Loria's Rotation Shuffle Freezes Fernandez
The days were supposed to be over when 1%ers treated sports franchises as their own personal playthings.
Apparently, Miami Marlins poobah Jeffrey Loria is the last of a dying breed. Or at least a brain-dead breed.
His misdeeds and villainy are well-documented. Sandbagging the Montréal Expos right out of existence. Blackmailing politicos. Pulling out rugs from under whomever. Transmitting the 'stupid gene' to his stepson. Turning alienation into a cottage industry. Et cetera.
Now comes word that Loria is calling the shots with on-field moves. And of course, the result is another backfire.
The Marlins were forced to play a double-header in Minnesota on Tue 23 April due to a weather issue the day prior. Ricky Nolasco was due to start the opener, carrying over from the postponed game, and prize righty José Fernandez would follow the rotational plan and pitch in the nightcap. It was not to be.
Loria demanded that they trade places.

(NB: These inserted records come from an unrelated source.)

(** C28: reads of a group are linearizable as long as answers are prompt, and only so long.  Raft gets the requests
    late, out of a queue that may be full or disposed of, reads whatever is in the buffer of the loop
    by then, and may drop them; wake-ups and answers wait in channels of one element.  As long as
    an answer with the buffer is taken by the round that asked for it, as on a follower, whose
    answers are copies: when a read returns without an error, everything that was committed when it was
    called has been applied, and no signal is closed twice.  On a leader the answer to a round that
    was given up stays in the channel, and the next round takes it for its own: then a read can
    return although what was committed before it was called is not applied. *)
Theorem group_read_linearizable size peerID seed : is_u64 seed → (0 < size)%nat →
  let start := NewReplica peerID seed in
  (∀ hs, Z.of_nat (length hs) < 2 ^ 51 → throughout size sound hs start → throughout size prompt hs start →
    (∀ why, happens size hs start ≠ Crashes why) ∧
    (∀ r k rd, happens size hs start = Goes r → readers (rr_read r) !! k = Some rd → r_pc rd = Returned None → r_from rd <= appliedIndex (rr_read r))) ∧
  (∀ hs, throughout size copies hs start → throughout size prompt hs start) ∧
  (∀ c1 c2, 0 <= c1 < c2 → ∃ hs r k rd, throughout size sound hs start ∧ happens size hs start = Goes r ∧
    readers (rr_read r) !! k = Some rd ∧ r_pc rd = Returned None ∧ r_from rd = c2 ∧ appliedIndex (rr_read r) = c1).
Proof.
  intros Hseed Hsz start. split; [|split].
  - intros hs Hn Hs Hp. pose proof (happens_rgood size peerID seed hs 0 start (new_rinv peerID seed Hseed) Hs Hp Hn) as Hg. split.
    + intros why E. by rewrite E in Hg.
    + intros r k rd E Hk Hpc. rewrite E in Hg. pose proof (in_readers _ _ _ _ (ri_node _ _ _ _ Hg) k rd Hk) as Hok. unfold reader_ok in Hok. by rewrite Hpc in Hok.
  - intros hs. by apply copies_prompt.
  - intros c1 c2 Hc. destruct (late_state size peerID seed c1 c2 Hsz Hc) as [Hs (r & E & Ha & rd & Hr & Hpc & Hf)].
    exists (late_happenings (Next (New peerID seed)).2 c1 c2), r, 1%nat, rd. exact (conj Hs (conj E (conj Hr (conj Hpc (conj Hf Ha))))).
Qed.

He wanted the 20-year-old Cuban to go in the day game, when it would be warmer. This was wrong on so many levels. Here are but two of them:
- Does the switch mean Nolasco is chopped liver? To say he was angered is an understatement.

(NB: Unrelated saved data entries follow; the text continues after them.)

(* ===== verification/MultiRaftPeer.v ===== *)
(** * The peers of a store of many groups: [pkg/transport/peer/multiraft_peer.go]

    The queue of [PeerQueue.v] for the messages of many groups, and the reports about those that
    could not be sent. *)

From S2P Require Import Prelude Limiters PeerManager PeerQueue StoreMessages.

Section peer.
Context {L B : Type} `{!ResourceLimiter L} `{!Breaker B}.
(** The size the generated code gives a message. *)
Context (msg_Size : MultiRaftMessage → Z) (cfg : QueueConfig).

(** Raft is told the group and the member. *)
Definition reportUnreachable (msg : MultiRaftMessage) : list (Z * Z) :=
  let to := msg_To (mr_Message msg) in
  if decide (msg_Type (mr_Message msg) = MsgHeartbeat ∨ msg_Type (mr_Message msg) = MsgHeartbeatResp) then
    ((λ m, (hb_GroupID m, to)) <$> HeartbeatMessages msg) ++ ((λ m, (hb_GroupID m, to)) <$> HeartbeatResponseMessages msg)
  else [(mr_GroupID msg, to)].

Definition multi_SendRaftMessage (stop : bool) (i : nat) (w : Common L B (Z * Z)) (p : RaftPeer MultiRaftMessage) :
    option (Common L B (Z * Z) * RaftPeer MultiRaftMessage) :=
  SendRaftMessage msg_Size reportUnreachable multiraft_errors cfg stop i w p.
Definition multi_getQueue (i : nat) (m : MultiRaftMessage) (w : Common L B (Z * Z)) (p : RaftPeer MultiRaftMessage) :
    option (Common L B (Z * Z) * RaftPeer MultiRaftMessage) := getQueue i m w p.
Definition multi_processRaftMessage (stop : bool) (r : result unit) (w : Common L B (Z * Z)) (p : RaftPeer MultiRaftMessage) :
    option (Common L B (Z * Z) * RaftPeer MultiRaftMessage) :=
  processRaftMessage msg_Size reportUnreachable cfg stop r w p.

(** A batch of heartbeats is reported for the member of its first one, whatever the members of the
    others are. *)
Lemma heartbeats_reported resp h hs :
  reportUnreachable (heartbeat_batch resp h hs) = (λ m, (hb_GroupID m, hb_ToPeerID h)) <$> hs.
Proof. unfold reportUnreachable. destruct resp; cbn; by rewrite ?app_nil_r. Qed.
Lemma heartbeat_of_other_member_not_reported resp h h' hs : hb_ToPeerID h' ≠ hb_ToPeerID h →
  (hb_GroupID h', hb_ToPeerID h') ∉ reportUnreachable (heartbeat_batch resp h hs).
Proof. intros Hne. rewrite heartbeats_reported. intros (m & [= _ E] & _)%list_elem_of_fmap. congruence. Qed.
End peer.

- Did Loria ever check the weather patterns first? It turned out that the day game started in colder weather (38ºF) than the nightcap (42ºF).
Trust that his treachery has a continuous shelf life, too. How long will it be before Loria orders the unthinkable and dumps his most prized possessions in Fernandez and Giancarlo Stanton? To answer that question, simply check the calendar to see when they're arbitration eligible.
Somewhere, the ghost of Marge Schott can finally rest, knowing that the torch of dirty, rotten scoundrels in baseball ownership has finally been passed.
Hell still springs eternal.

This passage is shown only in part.